Lemma relink_inj xs ys link b1 b2 rs1 rs2 :
  collision_free xs ys -> hash_ok link -> relink_strings link b1 ⊆ xs -> relink_strings link b2 ⊆ ys ->
  relink link b1 = Ok rs1 -> relink link b2 = Ok rs2 -> map snd rs1 = map snd rs2 -> b1 = b2.
Proof.
  intros Hcf. revert link b2 rs1 rs2; induction b1 as [|x b1 IH]; intros link [|y b2] rs1 rs2 Hl H1 H2 E1 E2 E; [done| | |].
  - cbn [relink] in *. apply result_bind_ok in E2 as (r & _ & E2). apply result_bind_ok in E2 as (rs & _ & [= <-]). by injection E1 as <-.
  - cbn [relink] in *. apply result_bind_ok in E1 as (r & _ & E1). apply result_bind_ok in E1 as (rs & _ & [= <-]). by injection E2 as <-.
  - cbn [relink relink_strings] in *. apply result_bind_ok in E1 as (r1 & D1 & E1). apply result_bind_ok in E1 as (l1 & R1 & [= <-]).
    apply result_bind_ok in E2 as (r2 & D2 & E2). apply result_bind_ok in E2 as (l2 & R2 & [= <-]).
    cbn [map snd] in E. injection E as Eh El. rewrite D1 in H1. rewrite D2 in H2.
    assert (Hin : chain_input link r1.(seq) x = chain_input link r2.(seq) y).
    { eapply collision_free_elem; [exact Hcf|apply H1; left|apply H2; left|]. by rewrite <- !chain_step_digest. }
    apply decode_cold_ok in D1, D2. apply chain_input_inj in Hin as (_ & Es & ->); [|done..|apply D1|apply D2].
    f_equal. rewrite <- Es in R2, H2. eapply IH; [apply chain_step_ok| | |exact R1|exact R2|exact El].
    + intros z Hz. apply H1. by right.
    + intros z Hz. apply H2. by right.
Qed.

(** Bodies that rebuild the manifest of a written segment are its records. *)
Lemma rebuild_pins w ix sg f s :
  was_written w -> rebuild ix sg f = Ok s -> f.(ft_manifest) = sd_manifest w.2 ->
  collision_free (rebuild_strings w.2.(sd_before) f.(ft_records))
    (rebuild_strings w.2.(sd_before) (fetched_of w).(ft_records)) ->
  f.(ft_records) = (fetched_of w).(ft_records) /\ s.(manifest) = sd_manifest w.2 /\ records s = map fst w.2.(sd_rows).
Proof.
  intros [_ [[_ Hb _ _ E] Hh Hr]] H Hm Hcf. unfold rebuild in H. rewrite Hm in H. unfold sd_manifest in *.
  destruct (seal_fields _ _ _ _ _ E) as [_ Hbf]. rewrite Hbf in H.
  apply result_bind_ok in H as (rs & R1 & H). apply result_bind_ok in H as (s' & Hs & H).
  apply map_err_ok in Hs. case_bool_decide as Hd; [|done]. injection H as ->.
  pose proof (relink_history _ _ _ _ Hh) as R2. cbn [chain_resume chain_head] in R2.
  fold (journal_rows (sd_before w.2) (map fst (sd_rows w.2))) in R2. rewrite <- Hr in R2.
  unfold rebuild_strings in Hcf. cbn [fetched_of ft_records] in *. rewrite R1, R2 in Hcf.
  destruct (seal_inv _ _ _ _ _ Hs) as (_ & _ & _ & _ & _ & Hrec & _ & Hh1).
  destruct (seal_inv _ _ _ _ _ E) as (_ & _ & _ & _ & _ & _ & _ & Hh2).
  assert (El : map snd rs = map snd w.2.(sd_rows)).
  { eapply mth_leaves_inj; [exact Hcf|apply sub_app_r, sub_refl|apply sub_app_r, sub_refl|].
    assert (Ml : forall l : list (Record_ * Hash), map leaf_hash (map snd l) = map (fun rl => leaf_hash rl.2) l) by (intros; by rewrite map_map).
    rewrite !Ml. congruence. }
  assert (Eb : f.(ft_records) = map encode_record (map fst w.2.(sd_rows))).
  { eapply relink_inj; [exact Hcf|exact Hb|apply sub_app_l, sub_refl|apply sub_app_l, sub_refl|exact R1|exact R2|exact El]. }
  split; [done|]. split; [done|]. rewrite Hrec. rewrite Eb, R2 in R1. by injection R1 as <-.
Qed.

Context {S : Type} {OS : ObjectStore S} {OL : ObjectStoreLaws S}.

Definition in_cold (m : Objects) (w : ShardIx * Sealed) : Prop :=
  m !! manifest_key (publication_of w) = Some (publication_of w).(pb_manifest) /\
  is_Some (m !! body_key (publication_of w)).

(** Under the key of the segment's body there is another string of its digest. *)
Definition twin_stored (m : Objects) (w : ShardIx * Sealed) : Prop :=
  exists b, m !! body_key (publication_of w) = Some b /\ b <> (publication_of w).(pb_body) /\
    published_digest b = published_digest (publication_of w).(pb_body).

(** Under the key of the segment's body there is a string of another digest. *)
Definition other_stored (m : Objects) (w : ShardIx * Sealed) : Prop :=
  exists b, m !! body_key (publication_of w) = Some b /\
    published_digest b <> published_digest (publication_of w).(pb_body).

(** The answers there are to a query of [w], a fetch of it included. *)
Definition answered {T : Type} (m : Objects) (w : ShardIx * Sealed) (whole : T) (r : result TierError T) : Prop :=
  r = Ok whole \/ r = Err (TrCold ClUnavailable) \/ (other_stored m w /\ r = Err (TrCold ClBodyAltered)) \/ twin_stored m w.

(** Other writers put a body under the key of its own digest only. *)
Definition others_address : Prop := forall m m', os_peers m m' -> addressed m -> addressed m'.

Record tier_ok (world : list (ShardIx * Sealed)) (t : Tier S) : Prop := {
  tk_world : Forall was_written world;
  tk_cold : Forall (in_cold (objects t.(tr_cold))) world;
  tk_hot : forall w s, w ∈ world -> t.(tr_hot) !! (w.1, w.2.(sd_segment)) = Some s ->
    s = w.2.(sd_seal) \/ twin_stored (objects t.(tr_cold)) w;
  tk_store : os_ok t.(tr_cold);
}.

Lemma in_cold_mono m m' w : m ⊆ m' -> in_cold m w -> in_cold m' w.
Proof. intros Hs [H1 [b H2]]. split; [by eapply lookup_weaken|]. exists b. by eapply lookup_weaken. Qed.

Lemma twin_stored_mono m m' w : m ⊆ m' -> twin_stored m w -> twin_stored m' w.
Proof. intros Hs (b & H1 & H2). exists b. split; [by eapply lookup_weaken|done]. Qed.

Exercise instructions:
Across all the records above, find each line with "there" in it and copy it.

Exercise response:
(** Under the key of the segment's body there is another string of its digest. *)
(** Under the key of the segment's body there is a string of another digest. *)
(** The answers there are to a query of [w], a fetch of it included. *)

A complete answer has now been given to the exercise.